WHAT TO WORK ON: Return the following from the records below: each line, word for word, starting with the line that contains "Context (List_HSMPools : ST" and going on through the line that contains "assert (pod' ∈", with nothing outside that range.

Collected data:
* * * * * * * * *

Lemma keeps_net {A} (m : ST W A) : keeps (on_net m).
Proof. intros x Hx. unfold on_net, lift_st. by destruct (m x.2). Qed.

Lemma wrapper_keeps client ep : client_keeps (ClientWrapper client ep).
Proof.
  split; intros; try apply keeps_net.
  intros x Hx ep' pooled. simpl. destruct (decide (ep = ep')) as [<-|Hne].
  - rewrite lookup_alter_eq. intros (q & Hq & ->)%fmap_Some. apply (Hx ep q Hq).
  - rewrite lookup_alter_ne by done. apply Hx.
Qed.

(** The states that keep the invariant, and operations on them. *)
Definition GoodState : Type := { x : State | pool_ok x.1 }.

Definition restrict {A} (m : ST State A) (Hm : keeps m) : ST GoodState A :=
  λ x, ((m (proj1_sig x)).1, exist _ (m (proj1_sig x)).2 (Hm _ (proj2_sig x))).

Definition restrict_client (c : Client State) (K : client_keeps c) : Client GoodState :=
  mkClient
    (λ cfg, restrict (c_Initialize c (mkConfig (PKCS11LibraryPath cfg) (SlotID cfg) (UseSlotID cfg)
       (TokenLabel cfg) (ConnectionTimeout cfg) (Hsm.RetryAttempts cfg) (RetryDelay cfg) None)) (k_Initialize c K _))
    (restrict (c_Close c) (k_Close c K)) (restrict (c_GetInfo c) (k_GetInfo c K))
    (λ p, restrict (c_ReadSecret c p) (k_ReadSecret c K p))
    (λ p d md, restrict (c_WriteSecret c p d md) (k_WriteSecret c K p d md))
    (λ p, restrict (c_ReadMetadata c p) (k_ReadMetadata c K p))
    (λ p, restrict (c_DeleteSecret c p) (k_DeleteSecret c K p))
    (λ p k, restrict (c_DeleteSecretKey c p k) (k_DeleteSecretKey c K p k))
    (λ pre, restrict (c_ListSecrets c pre) (k_ListSecrets c K pre))
    (λ p, restrict (c_GetChecksum c p) (k_GetChecksum c K p))
    (restrict (c_IsConnected c) (k_IsConnected c K))
    (λ o n, restrict (c_ChangePIN c o n) (k_ChangePIN c K o n)).

#[global] Instance good_view : StoreView GoodState :=
  {| sec_at x := sec_at (proj1_sig x); md_at x := md_at (proj1_sig x);
     overlaps := overlaps (W := W); storable := storable (W := W); keepable := @keepable W (wire_view v) |}.

Lemma net_result {A} (m : ST W A) K (x : GoodState) : (restrict (lift_st snd put_world m) K x).1 = (m (proj1_sig x).2).1.
Proof. unfold restrict, lift_st. simpl. by destruct (m _). Qed.

Lemma net_world {A} (m : ST W A) K (x : GoodState) :
  (proj1_sig (restrict (lift_st snd put_world m) K x).2).2 = (m (proj1_sig x).2).2.
Proof. unfold restrict, lift_st. simpl. by destruct (m _). Qed.

Lemma net_unchanged {A} (m : ST W A) K x :
  unchanged_wire (proj1_sig x).2 (m (proj1_sig x).2).2 → unchanged x (restrict (lift_st snd put_world m) K x).2.
Proof. intros Hu s p. cbn [sec_at md_at good_view pool_view]. rewrite net_world. apply Hu. Qed.

Lemma net_only {A} (m : ST W A) K s p x :
  @only_changed W (wire_view v) s p (proj1_sig x).2 (m (proj1_sig x).2).2 → only_changed s p x (restrict (lift_st snd put_world m) K x).2.
Proof. intros Hu s' p' Hne. cbn [sec_at md_at good_view pool_view]. rewrite net_world. by apply Hu. Qed.

(** Through a wrapper, the client of a device is one. *)
Lemma wrapper_laws ep client K :
  good_client ep client → ClientLaws (serial_at ep) (restrict_client (ClientWrapper client ep) K).
Proof.
  intros [Hc _]. pose (V := wire_view v). split; cbn [restrict_client ClientWrapper lift_client c_IsConnected
    c_Close c_GetInfo c_ReadSecret c_WriteSecret c_ReadMetadata c_DeleteSecret c_DeleteSecretKey c_ListSecrets
    c_GetChecksum].
  - intros x. apply net_unchanged, (@IsConnected_unchanged W V _ _ Hc).
  - intros x. apply net_unchanged, (@GetInfo_unchanged W V _ _ Hc).
  - by intros x s p.
  - intros p x. apply net_unchanged, (@ReadSecret_unchanged W V _ _ Hc).
  - intros p x d. rewrite net_result. apply (@ReadSecret_Ok W V _ _ Hc).
  - intros p x. apply net_unchanged, (@ReadMetadata_unchanged W V _ _ Hc).
  - intros p x md. rewrite net_result. apply (@ReadMetadata_Ok W V _ _ Hc).
  - intros pre x. apply net_unchanged, (@ListSecrets_unchanged W V _ _ Hc).
  - intros x l. rewrite net_result. apply (@ListSecrets_Ok W V _ _ Hc).
  - intros p x. apply net_unchanged, (@GetChecksum_unchanged W V _ _ Hc).
  - intros p d md x. apply net_only, (@WriteSecret_only W V _ _ Hc).
  - intros p d md x. rewrite net_result. cbn [sec_at md_at good_view pool_view]. rewrite net_world.
    apply (@WriteSecret_Ok W V _ _ Hc).
  - intros p x. apply net_only, (@DeleteSecret_only W V _ _ Hc).
  - intros p x. rewrite net_result. cbn [sec_at md_at good_view pool_view]. rewrite net_world.
    apply (@DeleteSecret_Ok W V _ _ Hc).
  - intros p k x. apply net_only, (@DeleteSecretKey_only W V _ _ Hc).
Qed.


(** ** The manager *)
Context (List_Pods : option string → gmap string string → ST W (result (list Pod))).
Context (List_HSMPools : ST W (result (list HSMPool))).

(** Asking the API touches no device, and the pods found by the labels of a serial
    number serve the device with that number, at the agents' port. *)
Class ClusterLaws : Prop := {
  List_Pods_unchanged ns labels : preserves unchanged (List_Pods ns labels);
  List_HSMPools_unchanged : preserves unchanged List_HSMPools;
  pods_serve serial w pods pod ip ips :
    (List_Pods None (agent_labels serial) w).1 = Ok pods → pod ∈ pods →
    pod_PodIPs pod = ip :: ips → serial_at (endpoint_of ip) = serial;
}.
Context `{!ClusterLaws}.

Abbreviation create := (create_grpc_client time_Now dial List_Pods).
Abbreviation available := (get_available_devices (TLS := TLS) List_HSMPools).

Lemma create_good device :
  yields (λ r, ∀ c, r = Ok c → ∃ ep, serial_at ep = dd_SerialNumber device ∧ wraps ep c) (create device).
Proof.
  unfold create_grpc_client.
  eapply (yields_try (λ pods, ∀ pod ip ips, pod ∈ pods → pod_PodIPs pod = ip :: ips →
                                serial_at (endpoint_of ip) = dd_SerialNumber device)); [|done|].
  { apply yields_net; [apply to_wire, List_Pods_unchanged|]. intros w pods E pod ip ips. by apply (pods_serve _ w pods). }
  intros pods Hpods. case_bool_decide; [by apply yields_ret|].
  destruct (target_pod pods) as [pod|] eqn:Et; [|by apply yields_ret].
  assert (pod ∈ pods) as Hin.
  { unfold target_pod in Et. destruct (filter _ pods) as [|pod' l] eqn:Ef; [done|]. injection Et as <-.
    assert (pod' ∈ filter (λ pod, pod_Phase pod = PodRunning ∧ pod_PodIPs pod ≠ []) pods) as Hf
      by (rewrite Ef; left). by apply list_elem_of_filter in Hf as [_ ?]. }
  destruct (pod_PodIPs pod) as [|ip ips] eqn:Ei; [by apply yields_ret|].
  eapply yields_try; [apply GetClient_good|done|]. intros c Hc. apply yields_ret. intros c' [= <-].
  exists (endpoint_of ip). split; [by apply (Hpods pod ip ips)|done].
Qed.

Lemma create_keeps device x c x' : pool_ok x.1 → create device x = (Ok c, x') → client_keeps c.
Proof.
  intros Hx E. destruct (create_good device x Hx) as (_ & _ & Hc). rewrite E in Hc.
  destruct (Hc c eq_refl) as (ep & _ & client & _ & ->). apply wrapper_keeps.
Qed.

Lemma create_state device x r x' : pool_ok x.1 → create device x = (r, x') → pool_ok x'.1.
Proof. intros Hx E. pose proof (create_good device x Hx) as [Hok _]. by rewrite E in Hok. Qed.

Definition restricted_result device (x : GoodState) (r : result (Client State) * State) :
    create device (proj1_sig x) = r → result (Client GoodState) * GoodState :=
  match r with
  | (Ok c, x') => λ E, (Ok (restrict_client c (create_keeps device _ c x' (proj2_sig x) E)),
                        exist _ x' (create_state device _ _ x' (proj2_sig x) E))
  | (Err e, x') => λ E, (Err e, exist _ x' (create_state device _ _ x' (proj2_sig x) E))
  end.

Lemma available_keeps ns : keeps (available ns).
Proof.
  intros x Hx. unfold get_available_devices, st_try, st_bind, on_net, lift_st.
  destruct (List_HSMPools x.2) as [[pools|e] w']; [|done]. by case_bool_decide.
Qed.

(** [agent_manager] on the states that keep the invariant. *)
Definition restricted_manager : AgentManagerInterface GoodState :=
  mkAgentManager _ (λ device x, restricted_result device x _ eq_refl)
    (λ ns, restrict (available ns) (available_keeps ns)).

(** What [r], an answer of the manager, looks like on the good states. *)
Definition agrees (r : result (Client State) * State) (r' : result (Client GoodState) * GoodState) : Prop :=
  proj1_sig r'.2 = r.2 ∧
  match r.1, r'.1 with
  | Ok c, Ok c' => ∃ K, c' = restrict_client c K
  | Err e, Err e' => e = e'
  | _, _ => False
  end.

Lemma restricted_agrees device x r E : agrees r (restricted_result device x r E).
Proof. destruct r as [[c|e] x']; split; try done. by eexists. Qed.

Lemma restricted_state device x r E : proj1_sig (restricted_result device x r E).2 = r.2.
Proof. apply restricted_agrees. Qed.

Lemma restricted_Ok device x r E c' :
  (restricted_result device x r E).1 = Ok c' → ∃ c K, r.1 = Ok c ∧ c' = restrict_client c K.
Proof.
  destruct (restricted_agrees device x r E) as [_ Ha]. intros E'. rewrite E' in Ha.
  destruct r.1 as [c|e]; [|done]. destruct Ha as [K ->]. by exists c, K.
Qed.

Context (clock : ST W Time) (Hclock : preserves unchanged clock).
Lemma manager_laws :
  AgentLaws restricted_manager (restrict (on_net clock) (keeps_net clock)).
Proof.
  split.
  - intros device x s p. cbn [restricted_manager CreateGRPCClient sec_at md_at good_view].
    rewrite restricted_state. destruct (create_good device (proj1_sig x) (proj2_sig x)) as (_ & Hu & _). apply Hu.
  - intros device x c' E. apply restricted_Ok in E as (c & K & E & ->).
    destruct (create_good device (proj1_sig x) (proj2_sig x)) as (_ & _ & Hc).
    destruct (Hc c E) as (ep & <- & client & Hg & ->). by apply wrapper_laws.
  - intros ns x. cbn [restricted_manager GetAvailableDevices]. intros s p.
    cbn [sec_at md_at good_view restrict snd proj1_sig].
    unfold get_available_devices, st_try, st_bind, on_net, lift_st.
    pose proof (to_wire _ List_HSMPools_unchanged (proj1_sig x).2) as Hu.
    destruct (List_HSMPools (proj1_sig x).2) as [[pools|e] w']; [case_bool_decide|]; apply Hu.
  - intros x. apply net_unchanged, to_wire, Hclock.
Qed.
End PoolLaws.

* * * * * * * * *

ANSWER FOR THE TASK:
Context (List_HSMPools : ST W (result (list HSMPool))).

(** Asking the API touches no device, and the pods found by the labels of a serial
    number serve the device with that number, at the agents' port. *)
Class ClusterLaws : Prop := {
  List_Pods_unchanged ns labels : preserves unchanged (List_Pods ns labels);
  List_HSMPools_unchanged : preserves unchanged List_HSMPools;
  pods_serve serial w pods pod ip ips :
    (List_Pods None (agent_labels serial) w).1 = Ok pods → pod ∈ pods →
    pod_PodIPs pod = ip :: ips → serial_at (endpoint_of ip) = serial;
}.
Context `{!ClusterLaws}.

Abbreviation create := (create_grpc_client time_Now dial List_Pods).
Abbreviation available := (get_available_devices (TLS := TLS) List_HSMPools).

Lemma create_good device :
  yields (λ r, ∀ c, r = Ok c → ∃ ep, serial_at ep = dd_SerialNumber device ∧ wraps ep c) (create device).
Proof.
  unfold create_grpc_client.
  eapply (yields_try (λ pods, ∀ pod ip ips, pod ∈ pods → pod_PodIPs pod = ip :: ips →
                                serial_at (endpoint_of ip) = dd_SerialNumber device)); [|done|].
  { apply yields_net; [apply to_wire, List_Pods_unchanged|]. intros w pods E pod ip ips. by apply (pods_serve _ w pods). }
  intros pods Hpods. case_bool_decide; [by apply yields_ret|].
  destruct (target_pod pods) as [pod|] eqn:Et; [|by apply yields_ret].
  assert (pod ∈ pods) as Hin.
  { unfold target_pod in Et. destruct (filter _ pods) as [|pod' l] eqn:Ef; [done|]. injection Et as <-.
    assert (pod' ∈ filter (λ pod, pod_Phase pod = PodRunning ∧ pod_PodIPs pod ≠ []) pods) as Hf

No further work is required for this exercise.